- EXERCISE BRIEF: Print exactly the lines below between the line holding "CORINFO_HELP_DBL2INT_OVF | CORINFO_HELP_DBL2UINT_OVF" and the line holding "CORINFO_HELP_SETFIELDFLOAT | CORINFO_HELP_SETFIELDDOUBLE", inclusive, and nothing more.

- DATA FOR ANALYSIS:

(* ===== verification/IRBuilder.v ===== *)
(** * The IR the reader emits, and what it computes

    The reader's arithmetic handlers (lib/Reader/readerir.cpp) are compilers:
    they call LLVM's IRBuilder, and the code it builds runs later.  The model
    keeps both sides.  [emit] records the builder calls of a handler in order,
    each with its operands and the type of its result; [run] executes the
    recorded calls on concrete arguments.  What an LLVM instruction or a
    runtime helper computes is not in the repository: it is the class [LLVM],
    whose laws are the ones of the LLVM language reference and of the
    runtime's documentation of its helpers. *)

From S2P Require Import Prelude.

(** ** Types and values *)

(** The LLVM types the handlers tell apart ([Type::TypeID]); a structure or a
    function type is known by a number. *)
Inductive Ty : Set :=
  | VoidTy
  | IntegerTy (BitWidth : Z)
  | FloatTy
  | DoubleTy
  | PointerTy (ElementType : Ty) (AddressSpace : Z)
  | VectorTy (ElementType : Ty) (NumElements : Z)
  | ArrayTy (ElementType : Ty) (NumElements : Z)
  | StructTy (id : Z)
  | FunctionTy (id : Z).

#[export] Instance Ty_eq_dec : EqDecision Ty.
Proof. solve_decision. Defined.

Definition isIntegerTy (T : Ty) : bool := match T with IntegerTy _ => true | _ => false end.
Definition isPointerTy (T : Ty) : bool := match T with PointerTy _ _ => true | _ => false end.
Definition isFloatTy (T : Ty) : bool := match T with FloatTy => true | _ => false end.
Definition isDoubleTy (T : Ty) : bool := match T with DoubleTy => true | _ => false end.
Definition isFloatingPointTy (T : Ty) : bool := isFloatTy T || isDoubleTy T.

(** [getIntegerBitWidth]; on another type the cast asserts. *)
Definition getIntegerBitWidth (T : Ty) : option Z :=
  match T with IntegerTy w => Some w | _ => None end.

(** [getPrimitiveSizeInBits] of the scalar types; 0 for a pointer. *)
Definition getPrimitiveSizeInBits (T : Ty) : Z :=
  match T with IntegerTy w => w | FloatTy => 32 | DoubleTy => 64 | _ => 0 end.

(** An SSA value: an argument of the handler, a constant, or the result of
    the n-th recorded builder call. *)
Inductive Def : Set := Arg (n : nat) | Const (bits : Z) | Reg (n : nat).

Record Value := MkValue { def : Def; getType : Ty }.

Inductive Predicate : Set :=
  | ICMP_EQ | ICMP_NE | ICMP_SGT | ICMP_SGE | ICMP_SLT | ICMP_SLE
  | ICMP_UGT | ICMP_UGE | ICMP_ULT | ICMP_ULE
  | FCMP_OEQ | FCMP_OGT | FCMP_OGE | FCMP_OLT | FCMP_OLE
  | FCMP_UGT | FCMP_UGE | FCMP_ULT | FCMP_ULE | FCMP_UNE | FCMP_ONE.

Inductive BinaryOps : Set :=
  | IAdd | FAdd | ISub | FSub | IMul | FMul | UDiv | SDiv | FDiv
  | URem | SRem | FRem | Shl | LShr | AShr | IAnd | IOr | IXor.

Inductive IntrinsicID : Set :=
  | sadd_with_overflow | uadd_with_overflow | ssub_with_overflow
  | usub_with_overflow | smul_with_overflow | umul_with_overflow.

(** The intrinsics of one operand. *)
Inductive UnaryIntrinsic : Set := fabs | sqrt.

(** The runtime helpers these handlers call; the last constructor is one that
    the runtime chose and the reader knows by its number only. *)
Inductive CorInfoHelpFunc : Set :=
  | CORINFO_HELP_OVERFLOW | CORINFO_HELP_THROWDIVZERO
  | CORINFO_HELP_RNGCHKFAIL | CORINFO_HELP_THROWNULLREF
  | CORINFO_HELP_DBL2INT_OVF | CORINFO_HELP_DBL2UINT_OVF
  | CORINFO_HELP_DBL2LNG_OVF | CORINFO_HELP_DBL2ULNG_OVF
  | CORINFO_HELP_FLTREM | CORINFO_HELP_DBLREM
  | CORINFO_HELP_ARRADDR_ST | CORINFO_HELP_LDELEMA_REF
  | CORINFO_HELP_ASSIGN_REF | CORINFO_HELP_CHECKED_ASSIGN_REF
  | CORINFO_HELP_ASSIGN_STRUCT | CORINFO_HELP_MEMCPY | CORINFO_HELP_MEMSET
  | CORINFO_HELP_VIRTUAL_FUNC_PTR | CORINFO_HELP_READYTORUN_VIRTUAL_FUNC_PTR
  | CORINFO_HELP_READYTORUN_DELEGATE_CTOR
  | CORINFO_HELP_GETFIELDSTRUCT | CORINFO_HELP_SETFIELDSTRUCT
  | CORINFO_HELP_SETFIELD8 | CORINFO_HELP_SETFIELD16 | CORINFO_HELP_SETFIELD32
  | CORINFO_HELP_SETFIELD64 | CORINFO_HELP_SETFIELDOBJ
  | CORINFO_HELP_SETFIELDFLOAT | CORINFO_HELP_SETFIELDDOUBLE
  | CORINFO_HELP_GETREFANY | CORINFO_HELP_GETCLASSFROMMETHODPARAM
  | CORINFO_HELP_GETSYNCFROMCLASSHANDLE | CORINFO_HELP_METHODDESC_TO_STUBRUNTIMEMETHOD
  | CORINFO_HELP_FIELDDESC_TO_STUBRUNTIMEFIELD | CORINFO_HELP_TYPEHANDLE_TO_RUNTIMETYPE
  | CORINFO_HELP_READYTORUN_STATIC_BASE
  | CORINFO_HELP_STRCNS | CORINFO_HELP_MON_ENTER_STATIC | CORINFO_HELP_MON_EXIT_STATIC
  | CORINFO_HELP_MON_ENTER | CORINFO_HELP_MON_EXIT
  | CORINFO_HELP_GETSHARED_GCSTATIC_BASE | CORINFO_HELP_GETSHARED_NONGCSTATIC_BASE
  | CORINFO_HELP_GETSHARED_GCSTATIC_BASE_NOCTOR | CORINFO_HELP_GETSHARED_NONGCSTATIC_BASE_NOCTOR
  | CORINFO_HELP_GETSHARED_GCSTATIC_BASE_DYNAMICCLASS
  | CORINFO_HELP_GETSHARED_NONGCSTATIC_BASE_DYNAMICCLASS
  | CORINFO_HELP_GETSHARED_GCTHREADSTATIC_BASE | CORINFO_HELP_GETSHARED_NONGCTHREADSTATIC_BASE
  | CORINFO_HELP_GETSHARED_GCTHREADSTATIC_BASE_NOCTOR
  | CORINFO_HELP_GETSHARED_NONGCTHREADSTATIC_BASE_NOCTOR
  | CORINFO_HELP_GETSHARED_GCTHREADSTATIC_BASE_DYNAMICCLASS
  | CORINFO_HELP_GETSHARED_NONGCTHREADSTATIC_BASE_DYNAMICCLASS
  | CORINFO_HELP_NEW_MDARR | CORINFO_HELP_READYTORUN_NEW | CORINFO_HELP_READYTORUN_NEWARR_1
  | CORINFO_HELP_CHKCASTCLASS | CORINFO_HELP_CHKCASTCLASS_SPECIAL | CORINFO_HELP_ISINSTANCEOFCLASS
  | CORINFO_HELP_READYTORUN_CHKCAST | CORINFO_HELP_READYTORUN_ISINSTANCEOF
  | CORINFO_HELP_UNBOX | CORINFO_HELP_UNBOX_NULLABLE | CORINFO_HELP_THROW | CORINFO_HELP_RETHROW
  | CORINFO_HELP_USER_BREAKPOINT | CORINFO_HELP_INITCLASS | CORINFO_HELP_INITINSTCLASS
  | CORINFO_HELP_GETGENERICS_NONGCSTATIC_BASE | CORINFO_HELP_DELEGATE_SECURITY_CHECK
  | CORINFO_HELP_POLL_GC | CORINFO_HELP_TYPEHANDLE_TO_RUNTIMETYPE_MAYBENULL
  | CORINFO_HELP_OF_RUNTIME (Number : Z).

- ANSWER TO THIS TASK:
  | CORINFO_HELP_DBL2INT_OVF | CORINFO_HELP_DBL2UINT_OVF
  | CORINFO_HELP_DBL2LNG_OVF | CORINFO_HELP_DBL2ULNG_OVF
  | CORINFO_HELP_FLTREM | CORINFO_HELP_DBLREM
  | CORINFO_HELP_ARRADDR_ST | CORINFO_HELP_LDELEMA_REF
  | CORINFO_HELP_ASSIGN_REF | CORINFO_HELP_CHECKED_ASSIGN_REF
  | CORINFO_HELP_ASSIGN_STRUCT | CORINFO_HELP_MEMCPY | CORINFO_HELP_MEMSET
  | CORINFO_HELP_VIRTUAL_FUNC_PTR | CORINFO_HELP_READYTORUN_VIRTUAL_FUNC_PTR
  | CORINFO_HELP_READYTORUN_DELEGATE_CTOR
  | CORINFO_HELP_GETFIELDSTRUCT | CORINFO_HELP_SETFIELDSTRUCT
  | CORINFO_HELP_SETFIELD8 | CORINFO_HELP_SETFIELD16 | CORINFO_HELP_SETFIELD32
  | CORINFO_HELP_SETFIELD64 | CORINFO_HELP_SETFIELDOBJ
  | CORINFO_HELP_SETFIELDFLOAT | CORINFO_HELP_SETFIELDDOUBLE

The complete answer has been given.